Setelah para tamu dan K.H. Taufiqul Hakim hadir di Gedung Pasujudan, acara dilanjutkan dengan pembukaan oleh MC, kemudian demonstrasi Amtsilati dan Fathul Ajib Kholis.
Fathul Ajib Kholis sendiri adalah metode cara cepat baca kitab Fathul Qorib yang menggabungkan bahasa Jawa, Indonesia, dan Inggris dalam memberikan makna pada lafaz-lafaz Arab tersebut. Prof. Ginanjar dan Dr. Ubaidillah menyaksikan langsung demonstrasi para santri yang masih berusia sangat muda.
Dr. Ginanjar menuturkan kedatangannya ke Amtsilati untuk menemani Dr. Ubaidillah, seorang ulama dan dosen muda di universitas Islam pertama di Singapura yang menjadi dewan perwakilan agama Islam Singapura serta penerjemah muda di Singapura.
Dr. Ubaidillah sedang menimba keberkahan mata air pesantren di Indonesia, apalagi di Amtsilati yang menjadi menara penting pendidikan kitab kuning.
Dalam sesi demonstrasi Fathul Ajib Kholis, Dr. Ubaidillah sempat berbisik kepada Dr.

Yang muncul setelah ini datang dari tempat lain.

(** A call of [play] without rate limiting either plays one sample, and
    then sets the timestamp to the next reading of the clock, or raises
    and leaves the world as it is. *)
Lemma play_speaks_outcome `{Rounding} self category_name w r w' :
  play self category_name false w = (r, w') →
  clock w' = clock w ∧
  ((audio w' = audio w ∧ ticks w' = ticks w ∧ ∃ e, r = inl e) ∨
   (∃ p self',
      r = inr self' ∧
      audio w' = audio w ++ [Sound_load p; Sound_play p] ∧
      ticks w' = S (ticks w) ∧
      _last_play_time self' = clock w (ticks w) ∧
      pps self' = pps self ∧
      _categories self' = _categories self)).
Proof.
  rewrite play_speaks.
  destruct (_categories self !! category_name) as [directory |].
  2: { intros [= <- <-]. split; [done |]. left. eauto. }
  destruct (listdir w directory) as [entries |].
  2: { intros [= <- <-]. split; [done |]. left. eauto. }
  destruct (wav_entries entries) as [| sound0 sounds].
  { intros [= <- <-]. split; [done |]. left. eauto. }
  cbn zeta. destruct (mixer w && loadable w _).
  2: { intros [= <- <-]. split; [done |]. left. simpl. eauto. }
  intros [= <- <-]. split; [done |]. right.
  eexists _, _. split; [done |]. simpl.
  split; [by rewrite <- app_assoc | done].
Qed.

(** A call of [play] with rate limiting reads the clock once and is then
    silent, or plays one sample and reads the clock again for the
    timestamp; it plays only if more than [1 / pps] seconds have passed. *)
Lemma play_rate_limited_outcome `{Rounding} self category_name w r w' :
  play self category_name true w = (r, w') →
  clock w' = clock w ∧
  ((audio w' = audio w ∧ after self r = self ∧ ticks w' = S (ticks w)) ∨
   (∃ p self',
      r = inr self' ∧
      audio w' = audio w ++ [Sound_load p; Sound_play p] ∧
      ticks w' = S (S (ticks w)) ∧
      _last_play_time self' = clock w (S (ticks w)) ∧
      pps self' = pps self ∧
      _categories self' = _categories self ∧
      Qeq_bool (pps self) 0 = false ∧
      (round (1 / pps self) < round (clock w (ticks w) - _last_play_time self))%Q)).
Proof.
  rewrite play_rate_limited.
  destruct (Qeq_bool (pps self) 0) eqn:Hpps.
  { intros [= <- <-]. split; [done |]. left. done. }
  destruct (Qgtb _ _) eqn:Hgt.
  2: { intros [= <- <-]. split; [done |]. left. done. }
  intros Hplay. apply play_speaks_outcome in Hplay as [Hclock Hplay].
  split; [done |].
  destruct Hplay as [(Haudio & Hticks & [e ->]) |
                     (p & self' & -> & Haudio & Hticks & Hlast & Hpps' & Hcats)].
  - left. done.
  - right. exists p, self'. repeat split; try done.
    by apply Qgtb_true_iff.
Qed.

(** A call made at most [1 / pps] seconds after the last play is silent. *)
Lemma play_suppressed `{Rounding} self category_name w :
  Qeq_bool (pps self) 0 = false →
  (clock w (ticks w) - _last_play_time self <= 1 / pps self)%Q →
  play self category_name true w = (inr self, tick w).
Proof.
  intros Hpps Hle. rewrite play_rate_limited, Hpps.
  apply round_mono, Qgtb_false_iff in Hle. by rewrite Hle.
Qed.

Lemma add_categories_run self regs w :
  ∃ self', add_categories self regs w = (inr self', w) ∧
           pps self' = pps self ∧ _last_play_time self' = _last_play_time self.
Proof.
  revert self. induction regs as [| [name directory] regs IH]; intros self.
  - by exists self.
  - simpl. unfold bind, add_category, ret. simpl.
    destruct (IH {| _categories := <[name := directory]> (_categories self);
                    pps := pps self;
                    _last_play_time := _last_play_time self |})
      as (self' & Hrun & Hpps & Hlast).
    exists self'. done.
Qed.

End soundcat_outcomes.

Section soundcat_theorems.
Import soundcat sounds later.

(** C8, as stated, fails: on an object just made, with the default [pps]
    of 0.1, two calls of [play] on a registered category one second apart
    (1 < 1 / 0.1) play nothing at all, not one sample. *)
Lemma play_twice_just_after_construction_plays_nothing :
  match setup world0 with
  | (inr self, w) =>
      let '(r1, w1) := play self "alarm" true w in
      let '(r2, w2) := play (after self r1) "alarm" true w1 in
      _categories self !! "alarm"%string = Some "/sounds/alarm"%string ∧
      (clock w (ticks w1) - clock w (ticks w) < 1 / pps self)%Q ∧
      plays (new_audio w w2) = 0%nat ∧
      plays (new_audio w w2) ≠ 1%nat
  | (inl _, _) => False
  end.
Proof. vm_compute. repeat split; done. Qed.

Ginanjar, ’’anak-anak kecil ini kalau ke Singapura langsung jadi syaikh ini,’’ tutur beliau saking terkagumnya dengan keahlian santri yang bisa membaca Fathul Qorib dengan bahasa Inggris. Beliau berharap metode ini bisa dikembangkan dan Amtsilati bisa menjadi kiblat Islam internasional.
Bahkan, saking terkagumnya Dr. Ubaidillah terhadap anak-anak demonstrasi tersebut, ia tidak menyebut sebagai calon ulama, tetapi sebagai ulama muda.

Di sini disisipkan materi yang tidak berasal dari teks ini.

(** The arithmetic mean of a list of Numbers. *)
Definition total (xs : list num) : num := fold_right add (Fin 0) xs.

Definition mean (xs : list num) : num := div (total xs) (ofNat (length xs)).

(** A trial result that carries the given metrics; its other fields, which
    the aggregation does not read, are those of a one-day trial without
    data. *)
Definition trialWithMetrics (m : option MetricSet) : BacktestResult :=
  mkResult "BTC"%string "2024-07-15"%string
           ("2024-06-15"%string, "2024-07-15"%string)
           1 VUndefined VUndefined [] []
           (mkReported "NEUTRAL"%string VUndefined (Fin 65) String.EmptyString)
           m (calculateAllIndicators [] VUndefined) 0.

(** The trial dates of a batch: [startDate], [startDate + stepDays], ... up
    to [endDate] inclusive. *)
Definition trialDates (startDate endDate stepDays : Z) : list Z :=
  if (endDate <? startDate)%Z then []
  else
    map (fun k => addDays startDate (Z.of_nat k * stepDays))
        (seq 0 (S (Z.to_nat ((endDate - startDate) / (stepDays * msPerDay))))).

(** The results of the trials that returned, in the order of their dates. *)
Definition succeeded (run : Z -> outcome BacktestResult) (dates : list Z)
  : list BacktestResult :=
  flat_map (fun d => match run d with
                     | Returned r => [r]
                     | Thrown _ => []
                     end) dates.
(** [load_projects] of [app.py]: the [try] with its
    [except (json.JSONDecodeError, FileNotFoundError)] *)
Definition load_projects (doc : document) : result store :=
  match doc with
  | Present bytes =>
      match json_load bytes with
      | Raise JSONDecodeError => Return ∅
      | Raise FileNotFoundError => Return ∅
      | r => r
      end
  | Absent => Return ∅
  end.

End ProjectStore.

Module Legacy.

(** [load_projects] of the older copy of the program: no [try] *)
Definition load_projects (decode : string → option string)
    (loads : string → option store) (doc : document) : result store :=
  match doc with
  | Present bytes => json_load decode loads bytes
  | Absent => Return ∅
  end.

(** [export_xlsform_to_bytes] of the older copy: both sheets are always
    written, each with its header row. *)
Definition export_xlsform_to_bytes (p : Project) : Workbook string :=
  [("survey", mkFrame survey_columns (survey_data (form p)));
   ("choices", mkFrame choices_columns (choices_data (form p)))].

End Legacy.

(** ** Authentication *)

Section Authentication.

(** [hashlib.sha256(password.encode()).hexdigest()] *)
Variable hash_password : string → string.

(** what [read_csv] makes of a [special] text of a column *)
Variable reinterpret : list string → string → cell.

(** [authenticate(username, password)]: the returned flag and the file
    afterwards.  [row] is the rows whose user name cell is the text
    [username]; the first of them decides, by whether its hash cell is
    the text of the hash. *)
Definition authenticate (username password : string) (fs : user_file) : bool * user_file :=
  let df := read_csv reinterpret (ensure_user_file fs) in
  match filter (λ r : cell * cell, cell_eq_str r.1 username = true) df with
  | [] => (false, Some (ensure_user_file fs))
  | r :: _ => (cell_eq_str r.2 (hash_password password), Some (ensure_user_file fs))
  end.

End Authentication.

(** ** Lists indexed as Python indexes them *)

(** the position that the index [i] denotes in [l]: a negative index
    counts from the end, and [None] is the [IndexError] *)
Definition py_index {A : Type} (l : list A) (i : Z) : option nat :=
  let n := Z.of_nat (length l) in
  let j := if (i <? 0)%Z then (i + n)%Z else i in
  if (0 <=? j)%Z && (j <? n)%Z then Some (Z.to_nat j) else None.

(** [l[i]] *)
Definition py_getitem {A : Type} (l : list A) (i : Z) : option A :=
  j ← py_index l i; l !! j.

Sesi selanjutnya yaitu sambutan dan mauizah hasanah K.H. Taufiqul Hakim. Yai Taufiq memberikan ucapan selamat datang kepada Dr. Ginanjar dan Dr. Ubaidillah serta menceritakan perjuangan beliau saat mondok dan awal mula membuat Amtsilati. Setelah itu, beliau memperkenalkan kitab As-Shifatul Madzmumah dan As-Shifatul Karimah sebagai bagian dari pendidikan pembentukan karakter mulia.
Yai Taufiq menekankan ’’dengan metode Fathul Ajib Kholis ini akan mencetak generasi emas bukan generasi lemas,’’ tutur beliau.
Setelah sesi sambutan dan mauizah hasanah selesai, acara kemudian dilanjutkan dengan sesi foto bersama. Dr. A. Ahmad Ginanjar Sya’ban, Dr. Ahmad Ubaidillah, K.H. Taufiqul Hakim, serta para santri yang mengikuti kegiatan berfoto bersama sebagai dokumentasi atas kunjungan dan silaturahmi tersebut.
Setelah sesi foto bersama, acara kemudian ditutup dengan doa penutup. Doa dipanjatkan sebagai bentuk rasa syukur atas terselenggaranya kegiatan serta sebagai harapan agar silaturahmi dan kunjungan tersebut membawa keberkahan bagi Ma’had Aly Amtsilati, Pondok Pesantren Darul Falah Amtsilati, serta seluruh pihak yang hadir. Dengan doa tersebut, rangkaian kunjungan Dr. A. Ahmad Ginanjar Sya’ban dan Dr. Ahmad Ubaidillah di Ma’had Aly Amtsilati resmi berakhir.